The goal of this project is to develop a robust product search engine that leverages multimodal data (text and images) to enhance the understanding of user preferences and deliver highly relevant and personalized product recommendations. Traditional search systems often fall short in capturing the combined semantic impact of visual and textual features, which can lead to suboptimal search results. Our solution addresses these limitations by integrating and processing multimodal data for more accurate and context-aware recommendations.
Existing product search engines primarily rely on either textual or visual features, often neglecting the interplay between these modalities. This results in limited accuracy when recommending products that require an understanding of both textual descriptions and visual elements. The challenge is to create a search engine that effectively combines these features to improve the relevance of product search results while minimizing latency.
Our approach builds on advancements in multimodal machine learning, particularly the use of models like CLIP (Contrastive Language–Image Pretraining), and employs vector databases such as Pinecone for efficient similarity search.
The project uses a subset of the McAuley Amazon dataset, which contains product metadata and user reviews across 35 categories. For this project, we focus on three categories (pet supplies, office supplies, health and household) and utilize only the product metadata, which includes titles, images, descriptions, and other product-related features. The selected subset provides a rich dataset for understanding the interplay of textual and visual features in product searches.
To ensure data relevance, products without images, those with very short titles (two words or fewer), and those with mismatched titles and images were removed. CLIP was used to identify mismatches by comparing text and image embeddings, with products scoring below a cosine similarity of 0.2 excluded.
Our approach begins with multimodal embedding creation, where CLIP is utilized to generate embeddings for product titles and corresponding images. This compute-intensive task was managed using Google Cloud Platform's Vertex AI with an NVIDIA L4 GPU, 16 vCPUs, and 64GB RAM, supported by DASK for parallel processing. These embeddings are stored in Pinecone, a vector database, with two separate vector databases created for each category: one containing only image embeddings and the other a linear combination of text and image embeddings.
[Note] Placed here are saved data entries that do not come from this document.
(* ===== verification/ValueSecrecy.v ===== *)
(** * Where a credential's value goes

    Two registrations, or two rotations, that differ in the value alone have
    the same answer and leave the same state but for the value column of the
    vault's table: the value reaches neither the answer nor the tables, the
    audit log, the notifications or the process. *)

From S2P Require Import Prelude PyStr PyText PyJson PyJsonFacts PyTime WireIds AuditHash AuditChain.
From S2P Require Import Vault Tables Database Logic Ulid Demo Keys AuditEmit AgentSecrets Permissions.
From S2P Require Import Erasure VaultClient CredPayloads Services Credentials RegistrySafety.
Import CredentialAdapter.

Local Open Scope string_scope.
Local Open Scope py_scope.

#[local] Opaque uuid_str wire UUID isoformat_utc.

(** The vault's rows without their values. *)
Definition hide_row (r : vault_row) : vault_row :=
  VaultRow (vc_tenant_id r) (vc_service_id r) (vc_key_version r) (vc_auth_scheme r) "" (vc_is_current r) (vc_is_revoked r)
    (vc_target_url r) (vc_header_name r) (vc_query_param r) (vc_target_address r) (vc_ssh_user r).
Definition hide (d : db) : db := tb_set vault_credentials_t (map hide_row (vault_credentials d)) d.

(** A value the adapter takes: one to 65536 bytes. *)
Definition storable (value : string) : Prop := (1 <= Z.of_nat (py_len (utf8 value)) <= 65536)%Z.

Lemma hide_of_service t s r : of_service t s (hide_row r) = of_service t s r. Proof. done. Qed.

Lemma hide_demote t s r : hide_row (demote t s r) = demote t s (hide_row r).
Proof. unfold demote. rewrite hide_of_service. cbn [hide_row vc_is_current]. by destruct (of_service t s r && vc_is_current r). Qed.

Lemma hide_next t s rows : next_version t s (map hide_row rows) = next_version t s rows.
Proof.
  unfold next_version. do 2 f_equal. induction rows as [|r l IH]; [done|]. cbn [map List.filter]. rewrite hide_of_service.
  destruct (of_service t s r); cbn [map]; by rewrite IH.
Qed.

(** The reply of the adapter and its rows but for the value. *)
Definition masked (o : outcome (Z * list vault_row)) : outcome (Z * list vault_row) :=
  match o with Ok (v, rows) => Ok (v, map hide_row rows) | Raise e => Raise e end.

Lemma Put_masked t s sc v1 v2 u h q ta su rows1 rows2 : map hide_row rows1 = map hide_row rows2 ->
  masked (Put t s (PutArgs sc v1 u h q ta su) rows1) = masked (Put t s (PutArgs sc v2 u h q ta su) rows2).
Proof.
  intros H. unfold Put. rewrite <- (hide_next t s rows1), H, hide_next. destruct (_ <? _)%Z; [done|].
  cbn [masked]. rewrite !map_app, !map_map. do 3 f_equal.
  - rewrite !(map_ext (fun x => hide_row (demote t s x)) (fun x => demote t s (hide_row x))) by (apply hide_demote).
    by rewrite <- !(map_map hide_row), H.
Qed.

Lemma PutCredential_masked `{E : Env} t s sc v1 v2 u h q ta su rows1 rows2 : storable v1 -> storable v2 ->
  map hide_row rows1 = map hide_row rows2 ->
  masked (PutCredential t s (PutArgs sc (utf8 v1) u h q ta su) rows1) = masked (PutCredential t s (PutArgs sc (utf8 v2) u h q ta su) rows2).
Proof.
  intros [L1 U1] [L2 U2] H. unfold PutCredential. cbn [pa_value].
  assert (Hs : forall v, (1 <= Z.of_nat (py_len (utf8 v)) <= 65536)%Z -> (py_len (utf8 v) =? 0)%nat || (64 * 1024 <? Z.of_nat (py_len (utf8 v)))%Z = false).
  { intros v Hv. apply orb_false_iff. split; [apply Nat.eqb_neq; lia|apply Z.ltb_ge; lia]. }
  rewrite <- !orb_assoc, !Hs by lia. destruct (_ || _); [done|].
  destruct (pg_uuid_in t), (pg_uuid_in s); try done. by apply Put_masked.
Qed.

(** ** Runs that differ in the vault's values alone *)

Section Alike.
Context `{E : Env} `{V : Vault} `{Sha : Sha256} `{Pyd : Pydantic} `{Pbk : Pbkdf2}.
Implicit Types w : world.

Definition same_but_values w1 w2 : Prop := rewritten hide w1 = rewritten hide w2.

(** From states that differ in the vault's values alone, [m1] and [m2] answer the same and leave such states. *)
Definition alike {A} (m1 m2 : M A) : Prop := forall w1 w2, same_but_values w1 w2 ->
  fst (m1 w1) = fst (m2 w2) /\ same_but_values (snd (m1 w1)) (snd (m2 w2)).

Lemma alike_blind {A} (m : M A) : blind hide m -> alike m m.
Proof.
  intros Hm w1 w2 H. pose proof (Hm w1) as H1. pose proof (Hm w2) as H2. unfold same_but_values in *. rewrite H in H1.
  rewrite H1 in H2. split; [exact (f_equal fst H2)|exact (f_equal snd H2)].
Qed.

Lemma alike_bind {A B} (m1 m2 : M A) (k1 k2 : A -> M B) : alike m1 m2 -> (forall a, alike (k1 a) (k2 a)) -> alike (bind m1 k1) (bind m2 k2).
Proof.
  intros Hm Hk w1 w2 H. unfold bind. destruct (Hm w1 w2 H) as [E1 E2].
  destruct (m1 w1) as [[a|e] u1], (m2 w2) as [[b|e'] u2]; cbn [fst snd] in *; try discriminate.
  - apply Ok_inj in E1 as ->. by apply Hk.
  - split; [congruence|done].
Qed.

Lemma blind_alike_bind {A B} (m : M A) (k1 k2 : A -> M B) : blind hide m -> (forall a, alike (k1 a) (k2 a)) -> alike (bind m k1) (bind m k2).
Proof. intros Hm. by apply alike_bind, alike_blind. Qed.

Lemma alike_ret {A} (a : A) : alike (ret a) (ret a). Proof. done. Qed.

(** The call of the vault, with values it takes. *)
Lemma alike_put t s sc v1 v2 u h q ta su : storable v1 -> storable v2 ->
  alike (put_credential t s sc v1 u h q ta su) (put_credential t s sc v2 u h q ta su).
Proof.
  intros L1 L2. apply alike_bind; [|intros kv; apply alike_blind; by apply blind_bind; [|intros; apply blind_ret]].
  intros w1 w2 H. unfold call_put.
  assert (Hb : map hide_row (vault_credentials (w_base w1)) = map hide_row (vault_credentials (w_base w2))).
  { change (vault_credentials (w_base (rewritten hide w1)) = vault_credentials (w_base (rewritten hide w2))). by rewrite H. }
  assert (Hn : w_tick (tick w1) = w_tick (tick w2)).
  { change (w_tick (tick (rewritten hide w1)) = w_tick (tick (rewritten hide w2))). by rewrite H. }
  assert (Hk : same_but_values (tick w1) (tick w2)).
  { unfold same_but_values. change (tick (rewritten hide w1) = tick (rewritten hide w2)). by rewrite H. }
  assert (Hc : forall r1 r2, map hide_row r1 = map hide_row r2 -> same_but_values (adapter_commit r1 (tick w1)) (adapter_commit r2 (tick w2))).
  { intros r1 r2 Hr. unfold same_but_values.
    assert (Ha : forall rows w, rewritten hide (adapter_commit rows w) = adapter_commit (map hide_row rows) (rewritten hide w)).
    { intros rows w. unfold rewritten, adapter_commit. reflexivity. }
    rewrite !Ha, Hr. by rewrite Hk. }
  change (w_base (tick w1)) with (w_base w1). change (w_base (tick w2)) with (w_base w2). rewrite Hn.
  pose proof (PutCredential_masked t s (scheme_number sc) v1 v2 u h q ta su _ _ L1 L2 Hb) as Hm.
  destruct (PutCredential _ _ _ _) as [[n1 r1]|e1], (PutCredential _ _ _ _) as [[n2 r2]|e2]; cbn [masked] in Hm; try done.
  - injection Hm as -> Hm. destruct (env_vault_fault _) as [[[] e]|]; split; try done; by apply Hc.
  - injection Hm as ->. by destruct (env_vault_fault _) as [[b e]|].
Qed.

(** The end of a transaction. *)
Definition settle {A} (ow : outcome A * world) : outcome A * world :=
  match ow with
  | (Raise e, w1) => (Raise e, match w_tx w1 with TxDone => w1 | _ => rolled_back w1 end)
  | (Ok a, w1) =>
      match w_tx w1 with
      | TxDone => (Ok a, w1)
      | _ => match commit w1 with (Ok _, w2) => (Ok a, w2) | (Raise e, w2) => (Raise e, w2) end
      end
  end.

Lemma settle_hide {A} (o : outcome A) w : settle (o, rewritten hide w) = (fst (settle (o, w)), rewritten hide (snd (settle (o, w)))).
Proof.
  unfold settle. change (w_tx (rewritten hide w)) with (w_tx w). destruct o as [a|e]; [|by destruct (w_tx w)].
  destruct (w_tx w) eqn:Et; [| |done]; unfold commit; change (w_tx (tick (rewritten hide w))) with (w_tx w);
    change (w_tx (tick w)) with (w_tx w); rewrite Et; [|done].
  change (w_tick (tick (rewritten hide w))) with (w_tick (tick w)). by destruct (env_fault _).
Qed.

Lemma alike_transaction {A} (m1 m2 : M A) w :
  fst (m1 (begin w)) = fst (m2 (begin w)) /\ same_but_values (snd (m1 (begin w))) (snd (m2 (begin w))) ->
  fst (transaction m1 w) = fst (transaction m2 w) /\ same_but_values (snd (transaction m1 w)) (snd (transaction m2 w)).
Proof.
  change (transaction m1 w) with (settle (m1 (begin w))). change (transaction m2 w) with (settle (m2 (begin w))).
  destruct (m1 (begin w)) as [o1 u1], (m2 (begin w)) as [o2 u2]; cbn [fst snd]. intros [-> H].
  pose proof (settle_hide o2 u1) as E1. pose proof (settle_hide o2 u2) as E2. unfold same_but_values in *. rewrite H, E2 in E1.
  split; [symmetry; exact (f_equal fst E1)|symmetry; exact (f_equal snd E1)].
Qed.

(** The same beginning in both runs. *)
Lemma alike_after {A B} (m : M A) (k1 k2 : A -> M B) w :
  (forall a w1, m w = (Ok a, w1) -> fst (k1 a w1) = fst (k2 a w1) /\ same_but_values (snd (k1 a w1)) (snd (k2 a w1))) ->
  fst (bind m k1 w) = fst (bind m k2 w) /\ same_but_values (snd (bind m k1 w)) (snd (bind m k2 w)).
Proof. intros H. unfold bind. destruct (m w) as [[a|e] w1]; [by apply H|done]. Qed.

(** *** What does not read the values *)

#[local] Instance hide_services : Unread hide services_t. Proof. by split. Qed.
#[local] Instance hide_credentials : Unread hide credentials_t. Proof. by split. Qed.
#[local] Instance hide_chain : Unread hide audit_chain_state_t. Proof. by split. Qed.
#[local] Instance hide_events : Unread hide audit_events_t. Proof. by split. Qed.

Lemma blind_notify_change ch payload : blind hide (notify_change ch payload).
Proof. unfold notify_change, pg_notify. by apply blind_execute. Qed.

Lemma blind_new_cred : blind hide _new_cred_id.
Proof. unfold _new_cred_id, new_id. apply blind_bind; [done|intros tm]. apply blind_bind; [done|intros u]. apply blind_ret. Qed.

Lemma blind_store t s scheme id kv now : blind hide (store_version t s scheme id kv now).
Proof.
  unfold store_version. do 3 (apply blind_bind; [apply blind_bound|intros ?]).
  apply blind_bind; [apply blind_update, _|intros _]. apply blind_bind; [apply blind_varchar|intros _].
  apply blind_bind; [apply blind_insert, _|intros _]. apply blind_update, _.
Qed.

Lemma blind_announce t ev target payload ch body (r : response) :
  blind hide (do! audit_emit t ev None "operator" target (Some "credential") payload in do! notify_change ch body in ret r).
Proof.
  apply blind_bind; [apply blind_audit; apply _|intros _]. apply blind_bind; [apply blind_notify_change|intros _]. apply blind_ret.
Qed.

End Alike.

Section Secrecy.
Context `{E : Env} `{V : Vault} `{Sha : Sha256} `{Pyd : Pydantic} `{Pbk : Pbkdf2}.
Implicit Types w : world.

Lemma not_structured l scheme v : ~ In scheme l -> validate_value l scheme v = ret (inl Plain).
Proof.
  intros Hn. unfold validate_value. destruct (existsb (String.eqb scheme) l) eqn:Ee; [|done].
  exfalso. apply Hn. apply existsb_exists in Ee as (x & Hx & Ex). by apply String.eqb_eq in Ex as ->.
Qed.

Ltac blind_tail :=
  repeat first
    [ apply blind_ret | apply blind_new_cred | apply blind_lift | apply blind_store | apply blind_announce
    | apply blind_now | apply blind_bind; [|intros ?] ].

Lemma create_alike t s scheme v1 v2 h q w : ~ In scheme STRUCTURED -> storable v1 -> storable v2 ->
  let run v := transaction (create_credential t s (MkCredentialCreate scheme v h q)) w in
  fst (run v1) = fst (run v2) /\ same_but_values (snd (run v1)) (snd (run v2)).
Proof.
  intros Hn L1 L2. cbv zeta. apply alike_transaction. unfold create_credential.
  cbn [cd_auth_scheme cd_value cd_header_name cd_query_param]. rewrite !not_structured by done.
  do 2 (apply alike_after; intros ? ? _). apply alike_after. intros [row|] wr _; [|done]. rewrite !bind_ret.
  cbn [vault_plaintext vault_target_address vault_ssh_user].
  refine (alike_bind _ _ _ _ (alike_put _ _ _ _ _ _ _ _ _ _ L1 L2) (fun rep => alike_blind _ _) wr wr eq_refl).
  blind_tail.
Qed.

Lemma rotate_alike t s scheme v1 v2 from w : ~ In scheme ROTATE_STRUCTURED -> storable v1 -> storable v2 ->
  let run v := transaction (rotate_credential t s (MkCredentialRotateRequest scheme from (Some (RotateText v)))) w in
  fst (run v1) = fst (run v2) /\ same_but_values (snd (run v1)) (snd (run v2)).
Proof.
  intros Hn L1 L2. cbv zeta. apply alike_transaction. unfold rotate_credential.
  cbn [rr_auth_scheme rr_rotate_from rr_value]. rewrite !not_structured by done.
  do 2 (apply alike_after; intros ? ? _). apply alike_after. intros [row|] wr _; [|done].
  destruct (match from with Some _ => _ | None => _ end) as [u|[]]; cbn [try_value]; try done.
  do 3 (apply alike_after; intros ? ? _). apply alike_after. intros olds wo _. destruct (fetchone olds) as [old|]; [|done].
  rewrite !bind_ret. apply alike_after. intros prior wp _. cbv zeta. destruct (default _ _) as [ta su]. rewrite !bind_ret.
  cbn [rotate_plaintext].
  refine (alike_bind _ _ _ _ (alike_put _ _ _ _ _ _ _ _ _ _ L1 L2) (fun rep => alike_blind _ _) wp wp eq_refl).
  blind_tail.
Qed.
End Secrecy.

(** C14: The value of a credential goes to the vault and nowhere else.  Let two registrations of a scheme
    whose value is not structured, or two rotations of a scheme whose value rotation does not
    inspect, differ in the value alone, both values of one to 65536 bytes.  Whatever happens to the
    requests (faults of the database or the vault included), they have the same outcome, answer or
    exception, and leave the same state but for the value column of the vault's table: no table, no
    audit event, no notification and nothing the process keeps depends on the value. *)
Theorem value_stays_in_vault `{E : Env} `{V : Vault} `{Sha : Sha256} `{Pyd : Pydantic} `{Pbk : Pbkdf2} t service_id scheme v1 v2 w :
  storable v1 -> storable v2 ->
  (forall h q, ~ In scheme STRUCTURED ->
    let run v := transaction (credentials_handler t service_id (PostCredential (MkCredentialCreate scheme v h q))) w in
    fst (run v1) = fst (run v2) /\ same_but_values (snd (run v1)) (snd (run v2))) /\
  (forall from, ~ In scheme ROTATE_STRUCTURED ->
    let run v := transaction (credentials_handler t service_id (PostRotate (MkCredentialRotateRequest scheme from (Some (RotateText v))))) w in
    fst (run v1) = fst (run v2) /\ same_but_values (snd (run v1)) (snd (run v2))).
Proof.
  intros L1 L2. split.
  - intros h q Hn. exact (create_alike t service_id scheme v1 v2 h q w Hn L1 L2).
  - intros from Hn. exact (rotate_alike t service_id scheme v1 v2 from w Hn L1 L2).
Qed.

Section Witnesses.
#[local] Existing Instance demo_env.
#[local] Existing Instance demo_vault.
#[local] Existing Instance toy_sha256.
#[local] Existing Instance toy_pydantic.
#[local] Existing Instance toy_pbkdf2.

Definition demo_token (v : string) : CredentialCreate := MkCredentialCreate "bearer_token" v None None.

(** Two registrations with different tokens: the same answer and the same events. *)
Lemma value_stays_in_vault_witness :
  let run v := transaction (credentials_handler 1 (wire 8 "svc") (PostCredential (demo_token v))) demo_world in
  fst (run "one") = fst (run "two") /\ same_but_values (snd (run "one")) (snd (run "two")) /\
  map vc_value (vault_credentials (w_base (snd (run "one")))) = ["s3cret"; "one"].
Proof.
  assert (L1 : storable "one") by (unfold storable; change (py_len (utf8 "one")) with 3%nat; lia).
  assert (L2 : storable "two") by (unfold storable; change (py_len (utf8 "two")) with 3%nat; lia).
  assert (Hn : ~ In "bearer_token" STRUCTURED) by (intros H; repeat (destruct H as [H|H]; [discriminate|]); destruct H).
  destruct (proj1 (value_stays_in_vault 1 (wire 8 "svc") "bearer_token" "one" "two" demo_world L1 L2) None None Hn) as [H1 H2].
  split; [exact H1|]. split; [exact H2|]. vm_compute. reflexivity.
Defined.
End Witnesses.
For query processing, a user query undergoes zero-shot classification to identify its category, effectively narrowing the search space and minimizing latency. The query is then embedded using the same tokenizer as the product metadata for text and image embeddings. During the similarity search phase, the embedded query retrieves the top 10 most similar products from both vector databases using cosine similarity.
For re-ranking, a second zero-shot classification determines whether the query contains abstract or visualizable terms. If the query is abstract and not easily visualized, a weighted combination of results is applied, assigning 75% weight to cosine similarity scores from the image-only vector database and 25% weight to scores from the text+image vector database. Finally, the results are re-ranked based on the weighted cosine similarity, and the top 10 products are selected for presentation.